Abstract

What part do physical environments play in materializing relationships? How is intimacy created in specific places, through specific objects? What do these places and objects imply about our understandings of intimacy? To answer these questions, I draw on fieldwork I conducted in Québec, Canada, and mobilize the tools of ethnography and qualitative social research to create a methodological bricolage with the aim of making familiar cultural processes seem strange (Clifford 1986). My project of making intimacy “strange” draws from queer studies and materiality and affect theories, which aim to deconstruct heteronormativity and to de-center the focus on humans, based on the work of Bruno Latour (2005), Tim Ingold (2012), Judith Butler (2002) and Sara Ahmed (2004).

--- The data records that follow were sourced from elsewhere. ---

Lemma IsEqualGUID_true : forall a b, IsEqualGUID a b = true <-> a = b.
Proof.
  intros [a1 a2 a3 a4] [b1 b2 b3 b4]. unfold IsEqualGUID. simpl.
  rewrite !andb_true_iff, !Z.eqb_eq. split.
  - intros [[[-> ->] ->] ->]. reflexivity.
  - intros H. injection H as -> -> -> ->. auto.
Qed.

Lemma IsEqualGUID_false : forall a b, IsEqualGUID a b = false <-> a <> b.
Proof.
  intros a b. rewrite <- IsEqualGUID_true.
  destruct (IsEqualGUID a b); split; congruence.
Qed.

Lemma IsEqualGUID_refl : forall a, IsEqualGUID a a = true.
Proof. intros a. now apply IsEqualGUID_true. Qed.

Lemma REGPINMEDIUM_memcmp_eq_true :
  forall a b, REGPINMEDIUM_memcmp_eq a b = true <-> a = b.
Proof.
  intros [ac a1 a2] [bc b1 b2]. unfold REGPINMEDIUM_memcmp_eq. simpl.
  rewrite !andb_true_iff, !Z.eqb_eq, IsEqualGUID_true. split.
  - intros [[-> ->] ->]. reflexivity.
  - intros H. injection H as -> -> ->. auto.
Qed.

Lemma FAILED_SUCCEEDED : forall hr, FAILED hr = negb (SUCCEEDED hr).
Proof.
  intros hr. unfold FAILED, SUCCEEDED.
  destruct (Z.ltb_spec hr 0), (Z.leb_spec 0 hr); simpl; try reflexivity; lia.
Qed.

(** ** The visitor of the device-filter resolver *)

Section DeviceCallback.
Variable n : wstring.
Variable path : option wstring.

(** A candidate whose name differs from the criterion leaves [info] alone. *)
Lemma GetDeviceCallback_skip :
  forall f0 f name pth,
    name <> n ->
    GetDeviceCallback (mkInfo f0 (Some n) path) f name pth =
      (true, mkInfo f0 (Some n) path).
Proof.
  intros f0 f name pth Hne. unfold GetDeviceCallback. simpl.
  apply wcscmp_eqb_false in Hne. now rewrite Hne.
Qed.

(** A candidate that matches the name only is recorded, the visit goes on. *)
Lemma GetDeviceCallback_name_only :
  forall f0 f pth,
    (forall p, path = Some p -> pth <> Some p) ->
    GetDeviceCallback (mkInfo f0 (Some n) path) f n pth =
      (true, mkInfo f (Some n) path).
Proof.
  intros f0 f pth Hp. unfold GetDeviceCallback. simpl.
  rewrite wcscmp_refl. simpl.
  destruct pth as [p|]; [|reflexivity].
  destruct path as [ip|]; [|reflexivity].
  destruct (Z.eqb_spec (wcscmp p ip) 0) as [E|_]; [|reflexivity].
  apply wcscmp_zero_eq in E. subst. now destruct (Hp ip eq_refl).
Qed.

(** A candidate that matches name and path is recorded and ends the visit. *)
Lemma GetDeviceCallback_full :
  forall f0 f p,
    path = Some p ->
    GetDeviceCallback (mkInfo f0 (Some n) path) f n (Some p) =
      (false, mkInfo f (Some n) path).
Proof.
  intros f0 f p ->. unfold GetDeviceCallback. simpl.
  now rewrite !wcscmp_refl.
Qed.

Lemma name_dec : forall d : Device, {dev_name d = n} + {dev_name d <> n}.
Proof. intros d. apply (list_eq_dec Z.eq_dec). Qed.

(** Over candidates none of which matches both criteria the visit runs to
    the end, whatever follows them. *)
Lemma EnumDevices_visit_app :
  forall pre rest f0,
    (forall x, In x pre -> ~ fully_matches n path x) ->
    exists f1,
      EnumDevices_visit GetDeviceCallback (pre ++ rest)
        (mkInfo f0 (Some n) path) =
      (fst (EnumDevices_visit GetDeviceCallback rest (mkInfo f1 (Some n) path)),
       pre ++
       snd (EnumDevices_visit GetDeviceCallback rest (mkInfo f1 (Some n) path))).
Proof.
  induction pre as [|d pre IH]; intros rest f0 Hpre.
  - exists f0. simpl. now destruct (EnumDevices_visit _ rest _).
  - assert (Hrest : forall x, In x pre -> ~ fully_matches n path x)
      by (intros x Hx; apply Hpre; now right).
    simpl. destruct (name_dec d) as [En|Ne].
    + rewrite En, GetDeviceCallback_name_only.
      * destruct (IH rest (Some (dev_filter d)) Hrest) as [f1 ->].
        now exists f1.
      * intros p Hp Hd. apply (Hpre d (or_introl eq_refl)).
        exists p. auto.
    + rewrite GetDeviceCallback_skip by assumption.
      destruct (IH rest f0 Hrest) as [f1 ->]. now exists f1.
Qed.

(** Over candidates none of which matches the name nothing is recorded. *)
Lemma EnumDevices_visit_unnamed :
  forall devs f0,
    (forall x, In x devs -> dev_name x <> n) ->
    EnumDevices_visit GetDeviceCallback devs (mkInfo f0 (Some n) path) =
      (mkInfo f0 (Some n) path, devs).
Proof.
  induction devs as [|d devs IH]; intros f0 H; [reflexivity|].
  simpl. rewrite GetDeviceCallback_skip by (apply H; now left).
  rewrite IH by (intros x Hx; apply H; now right). reflexivity.
Qed.

(** When nothing is recorded at the end, nothing was recorded before and no
    candidate matched the name. *)
Lemma EnumDevices_visit_nothing :
  forall devs f0,
    info_filter
      (fst (EnumDevices_visit GetDeviceCallback devs
              (mkInfo f0 (Some n) path))) = None ->
    f0 = None /\ forall x, In x devs -> dev_name x <> n.
Proof.
  induction devs as [|d devs IH]; intros f0 H.
  - simpl in H. split; [assumption | intros x []].
  - simpl in H. destruct (name_dec d) as [En|Ne].
    + exfalso. rewrite En in H.
      unfold GetDeviceCallback in H. simpl in H.
      rewrite wcscmp_refl in H. simpl in H.
      match type of H with
      | context [if ?c then _ else _] => destruct c
      end.
      * destruct (EnumDevices_visit _ devs _) as [i s] eqn:E.
        simpl in H. replace i with (fst (i, s)) in H by reflexivity.
        rewrite <- E in H. apply IH in H. destruct H as [H _]. discriminate.
      * simpl in H. discriminate.
    + rewrite GetDeviceCallback_skip in H by assumption.
      destruct (EnumDevices_visit _ devs _) as [i s] eqn:E.
      simpl in H. replace i with (fst (i, s)) in H by reflexivity.
      rewrite <- E in H. apply IH in H. destruct H as [H0 Hall].
      split; [assumption|]. intros x [<-|Hx]; auto.
Qed.

(** The visit stops at the first candidate that matches both criteria. *)
Lemma EnumDevices_visit_full_match :
  forall pre d post f0,
    fully_matches n path d ->
    (forall x, In x pre -> ~ fully_matches n path x) ->
    EnumDevices_visit GetDeviceCallback (pre ++ d :: post)
      (mkInfo f0 (Some n) path) =
    (mkInfo (Some (dev_filter d)) (Some n) path, pre ++ [d]).
Proof.
  intros pre d post f0 (p & Hp & Hn & Hd) Hpre.
  destruct (EnumDevices_visit_app pre (d :: post) f0 Hpre) as [f1 E].
  rewrite E. simpl.
  rewrite Hn, Hd, (GetDeviceCallback_full f1 _ p Hp). reflexivity.
Qed.

(** Without such a candidate the visit runs to the end and keeps the last
    candidate whose name matched. *)
Lemma EnumDevices_visit_last_named :
  forall pre d post f0,
    (forall x, In x (pre ++ d :: post) -> ~ fully_matches n path x) ->
    dev_name d = n ->
    (forall x, In x post -> dev_name x <> n) ->
    EnumDevices_visit GetDeviceCallback (pre ++ d :: post)
      (mkInfo f0 (Some n) path) =
    (mkInfo (Some (dev_filter d)) (Some n) path, pre ++ d :: post).
Proof.
  intros pre d post f0 Hall Hn Hpost.
  assert (Hpre : forall x, In x pre -> ~ fully_matches n path x)
    by (intros x Hx; apply Hall, in_or_app; now left).
  destruct (EnumDevices_visit_app pre (d :: post) f0 Hpre) as [f1 E].
  rewrite E. simpl. rewrite Hn, GetDeviceCallback_name_only.
  - rewrite EnumDevices_visit_unnamed by assumption. reflexivity.
  - intros p Hp Hdp. apply (Hall d).
    + apply in_or_app. right. now left.
    + exists p. auto.
Qed.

I use the material as a point of entry to understand how intimacies are performed and subtly mediated by elements that go unnoticed in common sense definitions of intimacy. From this perspective, intimacy is created by a combination of things: humans, objects, spaces, affect and texts that are each more or less attached to collective and personal aspirations. My contribution lies in showing how some objects and places are involved in the performativity of intimacies, and how the material can create ephemeral intimacies and concretize relationships. The cases I work through indicate a capacity for the (re)creation of intimacy, the reproduction of normative ideas, as well as a kind of distributed agency through the multiplicity of things that are necessary to achieve intimacy.